Because he knew the area better than the team’s official leader, Rieman was guiding the group on its way to the place where they would hide the Humvees.

He was in the driver’s seat of his Humvee, holding his flashlight in one hand and using it to peer at the map awkwardly unfolded in his other hand, when the air around him exploded.

Three rocket-propelled grenades crisscrossed the convoy’s path. Two just barely missed the vehicles, but one struck a soldier manning the gun in the back of the third truck, Sgt. Bruce Robinson, literally cutting his right leg out from beneath him.

Beneath Rieman’s vehicle, or near it (it was too confusing for him to tell), a bomb exploded. Two more went off at the same time.
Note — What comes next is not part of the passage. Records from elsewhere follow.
(** Whatever the order of completion, the loop ends with that table. *)
Lemma aggregate_any_order (http : Http) (df : DataFrame) (completed : list future) :
  NoDup (map fst (rows df)) →
  completed ≡ₚ map (submit http) (map task_of (rows df)) →
  aggregate df completed = final_table http df.
Proof.
  intros Hnd Hp.
  assert (map label_of (map (submit http) (map task_of (rows df))) = map fst (rows df))
    as Hlabels.
  { rewrite !map_map. apply map_ext. intros r. unfold label_of.
    by rewrite writes_of_submit. }
  assert (NoDup (map label_of completed)) as Hnd'.
  { rewrite (Permutation_map label_of Hp). by rewrite Hlabels. }
  rewrite aggregate_rows.
  - unfold final_table. f_equal. apply map_ext_in. intros r Hr. f_equal.
    pose proof (writes_of_submit http r) as Hw.
    replace r.1 with (label_of (submit http (task_of r)))
      by (unfold label_of; by rewrite Hw).
    rewrite writes_to_unique; [by rewrite Hw|done|].
    rewrite Hp. apply list_elem_of_In, in_map, in_map, Hr.
  - apply Forall_forall. intros f Hf. rewrite Hp in Hf.
    apply list_elem_of_In, in_map_iff in Hf as (t & <- & Ht).
    apply in_map_iff in Ht as (r & <- & Hr).
    rewrite writes_of_submit. cbn [fst]. unfold has_label.
    apply existsb_exists. exists r. split; [done|]. apply Nat.eqb_refl.
Qed.

End Run.

(** ** The table before the pool starts *)

Lemma map_is_fmap {A B} (f : A → B) (l : list A) : map f l = f <$> l.
Proof. reflexivity. Qed.

Lemma pad_columns_returns (k : nat) (df df' : DataFrame) :
  pad_columns k df = Returns df' →
  length (columns df') = (length (columns df) + k)%nat ∧
  rows df' = map (fun r => (r.1, r.2 ++ replicate k PyNone)) (rows df).
Proof.
  revert df. induction k as [|k IH]; intros df Hp; cbn [pad_columns] in Hp.
  - injection Hp as <-. split; [lia|].
    rewrite <- (map_id (rows df)) at 1. apply map_ext. intros [l r]. cbn.
    by rewrite app_nil_r.
  - destruct (bool_decide _) eqn:Hin; [discriminate|].
    apply IH in Hp as [Hc Hr]. unfold setitem_none in Hc, Hr. rewrite Hin in Hc, Hr.
    cbn [columns rows] in Hc, Hr. rewrite length_app in Hc. cbn [length] in Hc.
    split; [lia|]. rewrite Hr, map_map. apply map_ext. intros [l r]. cbn [fst snd].
    by rewrite <- app_assoc.
Qed.
Lemma find_image_memory_reads_bound vc allowed host protected :
  Forall (fun j => 0 <= j <= memoryTypeCount (memory_properties vc) /\ j < 32)
         (find_image_memory_reads vc allowed host protected).
Proof.
  rewrite find_image_memory_reads_eq. apply find_image_memory_loop_reads. lia.
Qed.

(** C10: an index returned by [find_image_memory] has its bit set in the
    allowed mask, and with the mask 0 the function returns -1 for every
    table and every request pair. *)
Theorem find_image_memory_allowed_bit (vc : data) (allowed : Z)
    (host protected : bool) :
  (forall i, find_image_memory vc allowed host protected = Ret i ->
             0 <= i -> Z.testbit allowed i = true)
  /\ find_image_memory vc 0 host protected = Ret (-1).
Proof.
  split; [| apply find_image_memory_empty_mask].
  intros i Hret Hi. rewrite find_image_memory_eq in Hret.
  destruct (find_image_memory_loop _ _ _ _ _) as [reads r] eqn:Hloop.
  cbn [snd] in Hret. subst r.
  apply find_image_memory_loop_spec in Hloop as [_ [-> | Hv]]; [lia | | lia].
  tauto.
Qed.

Lemma find_image_memory_allowed_bit_witness :
  find_image_memory (with_table (table_of 2 [15; 33])) 2 false true = Ret 1
  /\ Z.testbit 2 1 = true.
Proof.
  split; [vm_compute; reflexivity |].
  apply (proj1 (find_image_memory_allowed_bit
                  (with_table (table_of 2 [15; 33])) 2 false true) 1);
    [vm_compute; reflexivity | lia].
Defined.

(** C2: on a table whose entry 0 is device-local only and whose entry 1
    is device-local and host-visible, a request for host-visible memory
    gets index 0 from [find_image_memory]; the lowest entry with all the
    requested flags is entry 1.  On the table with entry 0 alone no entry
    has all the requested flags, and [find_image_memory] still returns 0,
    not -1. *)
Theorem find_image_memory_accepts_any_flag :
  find_image_memory (with_table (table_of 2 [1; 7])) 3 true false = Ret 0
  /\ select_memory_type (table_of 2 [1; 7]) 3 true false = 1
  /\ eligible 3 true false 0 {| propertyFlags := 1; heapIndex := 0 |} = false
  /\ find_image_memory (with_table (table_of 1 [1])) 1 true false = Ret 0
  /\ select_memory_type (table_of 1 [1]) 1 true false = -1.
Proof. repeat split; vm_compute; reflexivity. Qed.
(** * Verification of bivarcontours: dimension propagation, axis sampling,
      evaluation, filename handling and the Contour constructor.

    Shallow embedding of the Python sources under [src/src/bivarcontours].
    Python exceptions are values of [exn]; fallible code returns [result]. *)

From Stdlib Require Import Ascii String List Bool ZArith Lia.
From Stdlib Require Import Floats.
Import ListNotations.
Open Scope string_scope.

(** ** Python exceptions and fallible results *)

Inductive exn : Type :=
| IndexError
| TypeError
| KeyError
| SympifyError
| AttributeError
| ZeroDivisionError
| ValueError (msg : string)
| AssertionError (msg : string)
| UnitError (msg : string)
| DimensionalityError
| UndefinedUnitError
| RecursionError
| OverflowError (msg : string)
| TokenError.

Inductive result (A : Type) : Type :=
| Ok (a : A)
| Err (e : exn).
Arguments Ok {A} a.
Arguments Err {A} e.

Definition bind {A B} (m : result A) (k : A -> result B) : result B :=
  match m with
  | Ok a => k a
  | Err e => Err e
  end.

Notation "x <- m ;; k" := (bind m (fun x => k))
  (at level 61, m at next level, right associativity).

Lemma bind_ok {A B} (a : A) (k : A -> result B) : bind (Ok a) k = k a.
Proof. reflexivity. Qed.

(** ** Python's [ast] module, the fragment the formulas use *)

Module PyAst.

Inductive operator : Type := Add | Sub | Mult | Div | Pow | Mod | FloorDiv.

Inductive unaryop : Type := UAdd | USub.

(** [ast.parse(formula).body[0].value]: an expression node. *)
Inductive expr : Type :=
| Name (id : string)
| Constant (value : float)
| BinOp (left : expr) (op : operator) (right : expr)
| UnaryOp (op : unaryop) (operand : expr).

End PyAst.

Import PyAst.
Rieman was briefly deafened by the noise of the fusillade, which seemed to come from everywhere at once. U.S. troops later found 10 dug-in positions along the roadside.

Rieman’s gunner, Spc. Robert Macallister, cried out that he had been shot in the butt. Rieman was shot twice, where his vest didn’t offer protection: in the chest under his right arm, and across it. He also took shrapnel in his chest, stomach and ear.

But neither Rieman nor his gunner paid attention to their wounds. Rieman leaned back against the gunner, trying to shield as much of his legs as possible with his torso, and began firing back with his rifle, tossing some grenades for good measure. The gunner started hitting the trigger on the .50-caliber machine gun in the roof turret ring for all he was worth.

The tiny convoy sped out of the kill zone and stopped in a clearing about 2 miles down the road to deal with the wounded.

Rieman staggered out of his truck, blood running down his uniform. Ignoring cries from other soldiers to sit down, he started to make his way back to the truck to see how Robinson was doing. Not well — he was bleeding out from the gaping hole where his leg had been and in danger of dying. Immediate air evacuation was called.

Rieman started setting up a defensive perimeter so the choppers could land.

Suddenly, the group of stunned and bleeding soldiers began taking a huge volume of fire again, from the cover of some palm trees. U.S. troops scouting the area later estimated that at least 50 insurgents were positioned there for the second round of the ambush.

As the hail of bullets began again, Rieman saw red.

“I wasn’t scared, I was [angry]” during the original ambush, he said. “I couldn’t believe they had actually gone up against us in the first place.”

Now, the enemy was keeping the Americans from helping their dying friends.

“Oh no you will NOT,” he roared, whether in his head or vocally, he doesn’t know.

But by this point, the Americans had expended almost all of their ammunition. They were prepared for emergencies. They weren’t prepared for a war.

But there was one weapon Rieman hadn’t expended yet: he still had well over a dozen 40 mm grenades, looped neatly in their little holders on his combat vest and sagging the bottoms of his cargo pants.

“I was screaming at them,” as he ripped those grenades from his vest and his pockets and stuffed them into the M2-3 grenade launcher, yanking back the trigger and firing one after another at the palm grove, until the barrel on the gun was red-hot.

What was he yelling?

“I don’t like to say,” Rieman said. “It was curse words. Bad stuff.”

Were they yelling back?

“No. After I threw that first grenade, it got pretty quiet.”

The firing from the palm grove had stopped. The medical evacuation choppers were able to land.

Sgt. Bruce Robinson ended up losing his left leg, as well as his right, but he survived, thanks in part to some amazing surgery performed by Air Force doctors in flight from Iraq to Landstuhl in Germany, Rieman said.

Now that he has a wife and a young son, Rieman decided to leave active duty and work with America’s Army, an outreach and recruiting project, as a full-time consultant.

But in the end, the Army is too much under his skin to take off the uniform.

In early May, Rieman decided to join the National Guard, even though he knows that means he’s likely to head back to Iraq once his guaranteed stabilization period expires.

By Lisa Burgess

Stars and Stripes

kimble
01-06-2010, 12:04 AM
loved the story, shows what Americans are made of!